# Basic Motility Features Tutorial

Jake Lee, 2023-02-05, jake.h.lee@jpl.nasa.gov

This tutorial will cover how to calculate and save track motility features for basic machine learning. You are encourged to research, design, and implement additional features to make the task easier for machine learning.

Note that this step is **required** for traditional tabular classification, such as SVM, RandomForest, and neural networks. For methods that work directly on timeseries data, such as RNNs, this step is not required.

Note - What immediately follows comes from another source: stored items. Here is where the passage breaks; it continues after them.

Lemma C6_witness :
  active_tasks
    (snd (run_agent (mkAgentRun (Responds "unused") None) "test_001"
            "Deploy something"
            (mkWorld "/srv/agent_workspace" ∅ [] ∅ (Some (Dir [])) [])))
    !! "test_001"
    = Some [("status", PyStr "error");
            ("result",
             PyStr "Error: ANTHROPIC_API_KEY not found in .env file")].
Proof.
  apply (C6_missing_credential_is_an_error_record
           (mkAgentRun (Responds "unused") None) "test_001" "Deploy something"
           (mkWorld "/srv/agent_workspace" ∅ [] ∅ (Some (Dir [])) [])).
  reflexivity.
Defined.

(** ** C7 *)


(** ** C8 *)

(** C8: [reset_workspace] leaves the task registry as it was, whether it
    answers [success] or [error]: the dictionary is the same, so every key
    has the same record, with the same status and result. *)
Theorem C8_reset_workspace_keeps_registry os w :
  active_tasks (snd (reset_workspace os w)) = active_tasks w ∧
  (∀ k, active_tasks (snd (reset_workspace os w)) !! k
          = active_tasks w !! k) ∧
  (∀ k, get_result k (snd (reset_workspace os w)) = get_result k w) ∧
  background (snd (reset_workspace os w)) = background w.
Proof.
  destruct (reset_workspace_frame os w) as [Ht Hb].
  split_and!; [done| |  |done].
  - intros k. by rewrite Ht.
  - intros k. unfold get_result. by rewrite Ht.
Qed.

(** ** C9 *)

(** C9 as the specification words it: every body of GET /result has a
    [result] field.  The body for an unknown identifier has none. *)
Lemma C9_counterexample :
  ¬ (∀ query_id w,
       reachable w →
       dict_keys (get_result query_id w) = ["status"; "result"]).
Proof.
  intros H. specialize (H "query_999" fresh_world fresh_world_reachable).
  vm_compute in H. discriminate H.
Qed.

(** C9, amended: for an identifier in the registry the body has exactly the
    fields [status] and [result], where [status] is ["processing"] with
    [result] null, or ["completed"] or ["error"] with [result] a string; for
    an unknown identifier the body is [{"status": "not_found"}] and has no
    [result] field. *)
Theorem C9_result_body_shape query_id w :
  reachable w →
  (active_tasks w !! query_id = None ∧
   get_result query_id w = [("status", PyStr "not_found")] ∧
   dict_has "result" (get_result query_id w) = false) ∨
  (is_Some (active_tasks w !! query_id) ∧
   dict_keys (get_result query_id w) = ["status"; "result"] ∧
   ((status_of (get_result query_id w) = Some (PyStr "processing") ∧
     dict_get "result" (get_result query_id w) = Some PyNone) ∨
    (∃ s, status_of (get_result query_id w) = Some (PyStr "completed") ∧
          dict_get "result" (get_result query_id w) = Some (PyStr s)) ∨
    (∃ s, status_of (get_result query_id w) = Some (PyStr "error") ∧
          dict_get "result" (get_result query_id w) = Some (PyStr s)))).
Proof.
  intros Hreach. pose proof (reachable_inv w Hreach) as Hinv.
  unfold get_result.
  destruct (active_tasks w !! query_id) as [record|] eqn:E; [right|left; done].
  split; [eauto|].
  destruct (inv_shape w Hinv _ _ E) as [|result|message].
  - split; [done|]. left. done.
  - split; [done|]. right; left. by exists result.
  - split; [done|]. right; right. by exists message.
Qed.

Lemma C9_witness :
  (active_tasks fresh_world !! "query_999" = None ∧
   get_result "query_999" fresh_world = [("status", PyStr "not_found")] ∧
   dict_has "result" (get_result "query_999" fresh_world) = false) ∨
  (is_Some (active_tasks fresh_world !! "query_999") ∧
   dict_keys (get_result "query_999" fresh_world) = ["status"; "result"] ∧
   ((status_of (get_result "query_999" fresh_world)
       = Some (PyStr "processing") ∧
     dict_get "result" (get_result "query_999" fresh_world) = Some PyNone) ∨
    (∃ s, status_of (get_result "query_999" fresh_world)
            = Some (PyStr "completed") ∧
          dict_get "result" (get_result "query_999" fresh_world)
            = Some (PyStr s)) ∨
    (∃ s, status_of (get_result "query_999" fresh_world)
            = Some (PyStr "error") ∧
          dict_get "result" (get_result "query_999" fresh_world)
            = Some (PyStr s)))).
Proof.
  apply (C9_result_body_shape "query_999" fresh_world).
  apply fresh_world_reachable.
Defined.

(** ** C10 *)

(** C10: for a workspace that is a directory, GET /workspace_info answers
    with the tree computed by [get_directory_tree]; the tree is the same for
    every order in which the directories list their entries; at every level
    the entries are the directory's names in sorted order, each entry's
    [path] is the name at the top level and [os.path.join] of the parent's
    path and the name below it, a directory entry has a [children] list that
    is the tree of that directory, and a file entry has the three fields
    [name], [path], [type] only.  For an absent workspace the tree is
    empty. *)
Theorem C10_workspace_file_tree w entries entries' :
  same_node (Dir entries) (Dir entries') →
  workspace_info (set_workspace (Some (Dir entries)) w)
    = Responds [("workspace_path", PyStr (WORKSPACE_DIR w));
                ("workspace_exists", PyBool true);
                ("files", PyList (get_directory_tree entries ""))] ∧
  workspace_info (set_workspace (Some (Dir entries')) w)
    = workspace_info (set_workspace (Some (Dir entries)) w) ∧
  workspace_info (set_workspace None w)
    = Responds [("workspace_path", PyStr (WORKSPACE_DIR w));
                ("workspace_exists", PyBool false);
                ("files", PyList [])] ∧
  listing_shape "" (get_directory_tree entries "") ∧
  entry_names (get_directory_tree entries "") = sorted (listdir entries) ∧
  Sorted str_le (sorted (listdir entries)) ∧
  sorted (listdir entries) ≡ₚ listdir entries ∧
  ∀ dir rel_path,
    get_directory_tree dir rel_path
      = map (fun item =>
               let path := if String.eqb rel_path "" then item
                           else path_join rel_path item in
               match lookup_entry item dir with
               | Some (Dir sub) =>
                   PyDict [("name", PyStr item); ("path", PyStr path);
                           ("type", PyStr "directory");
                           ("children", PyList (get_directory_tree sub path))]
               | _ =>
                   PyDict [("name", PyStr item); ("path", PyStr path);
                           ("type", PyStr "file")]
               end) (sorted (listdir dir)).
Proof.
  intros Hsame. split_and!.
  - done.
  - unfold workspace_info. simpl.
    by rewrite (get_directory_tree_same _ _ "" Hsame).
  - done.
  - apply get_directory_tree_upto_shape.
  - apply get_directory_tree_upto_names.
  - apply sorted_is_sorted.
  - apply sorted_same_names.
  - intros dir rel_path. apply get_directory_tree_unfold.
Qed.

Lemma C10_witness :
  workspace_info (set_workspace (Some (Dir listing_two)) fresh_world)
    = workspace_info (set_workspace (Some (Dir listing_one)) fresh_world).
Proof.
  apply (C10_workspace_file_tree fresh_world listing_one listing_two).
  apply listings_same.
Defined.

(** ** More on the registry *)

Lemma exec_app trace1 trace2 w :
  exec (trace1 ++ trace2) w = exec trace2 (exec trace1 w).
Proof.
  revert w. induction trace1 as [|r trace1 IH]; intros w; [done|].
  simpl. apply IH.
Qed.

Lemma step_size r w :
  registry_inv w →
  size (active_tasks (step r w))
    = size (active_tasks w) + (if is_post_query r then 1 else 0).
Proof.
  intros Hinv. destruct r as [text|q| |os|q a|env ws]; simpl; try lia.
  - rewrite map_size_insert_None by by apply fresh_query_id_unused. lia.
  - destruct (reset_workspace_frame os w) as [-> _]. lia.
  - destruct (take_task q (background w)) as [[text rest]|] eqn:E; [|lia].
    apply take_task_split in E as (before & after & Hq & -> & Hnb).
    destruct (run_agent_writes a q text (set_background (before ++ after) w))
      as [_ [-> |(record & _ & ->)]]; [simpl; lia|].
    simpl. rewrite map_size_insert_Some; [lia|].
    apply pending_is_known; [done|].
    rewrite Hq, fmap_app, elem_of_app. right. apply list_elem_of_here.
Qed.

Lemma exec_size trace w :
  registry_inv w →
  size (active_tasks (exec trace w))
    = size (active_tasks w) + length (filter is_post_query trace).
Proof.
  revert w. induction trace as [|r trace IH]; intros w Hinv; simpl; [lia|].
  rewrite IH by by apply step_inv. rewrite step_size by done.
  rewrite filter_cons. destruct (is_post_query r); simpl; lia.
Qed.

Lemma issued_length trace w :
  length (issued trace w) = length (filter is_post_query trace).
Proof.
  revert w. induction trace as [|r trace IH]; intros w; simpl; [done|].
  rewrite length_app, IH, filter_cons. by destruct r.
Qed.

(** What [run_agent] returns tells whether it has written. *)
Lemma run_agent_outcome a query_id text w :
  (∃ msg, fst (run_agent a query_id text w) = Escapes msg ∧
          active_tasks (snd (run_agent a query_id text w)) = active_tasks w) ∨
  (fst (run_agent a query_id text w) = Responds tt ∧
   ∃ record,
     terminal record ∧
     active_tasks (snd (run_agent a query_id text w))
       = <[query_id := record]> (active_tasks w)).
Proof.
  unfold run_agent, agent_query. destruct (negb _).
  - right. split; [done|]. eexists. split; [right; eauto|done].
  - destruct (outcome a) as [[result|msg]|msg].
    + right. split; [done|]. eexists. split; [left; eauto|done].
    + right. split; [done|]. eexists. split; [right; eauto|done].
    + left. eauto.
Qed.

Lemma queue_without query_id text (before after : list (string * string)) k :
  k ∈ (before ++ (query_id, text) :: after).*1 ↔
  k = query_id ∨ k ∈ (before ++ after).*1.
Proof.
  rewrite !fmap_app, !elem_of_app. simpl. rewrite elem_of_cons. tauto.
Qed.

(** A step orphans the record of the call it runs when the agent's
    exception leaves [run_agent], and no other record. *)
Lemma step_orphaned r w k :
  registry_inv w →
  orphaned (step r w) k ↔ orphaned w k ∨ k ∈ abandoned_by r w.
Proof.
  intros Hinv. unfold orphaned.
  destruct r as [text|q| |os|q a|env ws]; simpl;
    try (rewrite elem_of_nil; tauto).
  - pose proof (fresh_query_id_unused w Hinv) as Hfresh.
    rewrite elem_of_nil, fmap_app, elem_of_app, lookup_insert. simpl.
    rewrite list_elem_of_singleton. case_decide as Hk.
    + subst k. rewrite Hfresh. split; [intros [_ H]; tauto|].
      intros [[? _]|[]]. done.
    + split; [intros [? ?]; left; split; [done|tauto]|].
      intros [[? ?]|[]]. split; [done|]. intros [?|?]; [done|congruence].
  - destruct (reset_workspace_frame os w) as [-> ->].
    rewrite elem_of_nil. tauto.
  - destruct (take_task q (background w)) as [[text rest]|] eqn:E;
      [|rewrite elem_of_nil; tauto].
    apply take_task_split in E as (before & after & Hq & -> & Hnb).
    pose proof (inv_queue w Hinv) as Hnd. rewrite Hq, fmap_app in Hnd.
    simpl in Hnd. apply NoDup_app in Hnd as (_ & _ & Hnd).
    apply NoDup_cons in Hnd as [Hna _].
    assert (q ∉ (before ++ after).*1) as Hnq.
    { rewrite fmap_app, elem_of_app. tauto. }
    assert (active_tasks w !! q = Some processing_record) as Hproc.
    { apply (inv_pending w Hinv). rewrite Hq. apply queue_without. by left. }
    destruct (run_agent_writes a q text (set_background (before ++ after) w))
      as [Hbg _]. rewrite Hbg. simpl.
    rewrite Hq. setoid_rewrite queue_without.
    destruct (run_agent_outcome a q text (set_background (before ++ after) w))
      as [(msg & -> & ->)|(-> & record & Ht & ->)]; simpl.
    + rewrite list_elem_of_singleton.
      destruct (decide (k = q)) as [->|Hk]; [tauto|]. tauto.
    + rewrite elem_of_nil, lookup_insert. case_decide as Hk.
      * subst k. split; [|tauto]. intros [[= ->] _].
        by apply terminal_not_processing in Ht.
      * assert (k ≠ q) by congruence. tauto.
Qed.

Lemma exec_orphaned trace w k :
  registry_inv w →
  orphaned (exec trace w) k ↔ orphaned w k ∨ k ∈ abandoned trace w.
Proof.
  revert w. induction trace as [|r trace IH]; intros w Hinv; simpl.
  - rewrite elem_of_nil. tauto.
  - rewrite IH by by apply step_inv. rewrite step_orphaned by done.
    rewrite elem_of_app. tauto.
Qed.

Lemma abandoned_app trace1 trace2 w :
  abandoned (trace1 ++ trace2) w
    = abandoned trace1 w ++ abandoned trace2 (exec trace1 w).
Proof.
  revert w. induction trace1 as [|r trace1 IH]; intros w; [done|].
  simpl. by rewrite IH, app_assoc.
Qed.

The output of this tutorial is already available as `train_basic_features.csv` and `test_basic_features.csv`.

## Importing Tracks

We will use the JSON format of the dataset, since it's easier to parse. The CSV may be more useful for gaining an intuitive understanding of the data and visualizing it.

In [1]:
import os
import os.path as op
from pathlib   import Path
from glob      import glob
from tqdm      import tqdm
from datetime  import datetime
from scipy     import stats

import csv
import json
import numpy as np
import matplotlib.pyplot as plt
import math
from sklearn.preprocessing import normalize
from sklearn.linear_model import LinearRegression
import pandas as pd

In [2]:
###################################################
# !!! Remember to look at data_dictionary.txt !!! #
###################################################


# Set your target file here #######################

with open('../data/train.json', 'r') as f:
    track_data = json.load(f)

###################################################


# How many tracks are there?
print(f"n_tracks = {len(track_data.keys())}")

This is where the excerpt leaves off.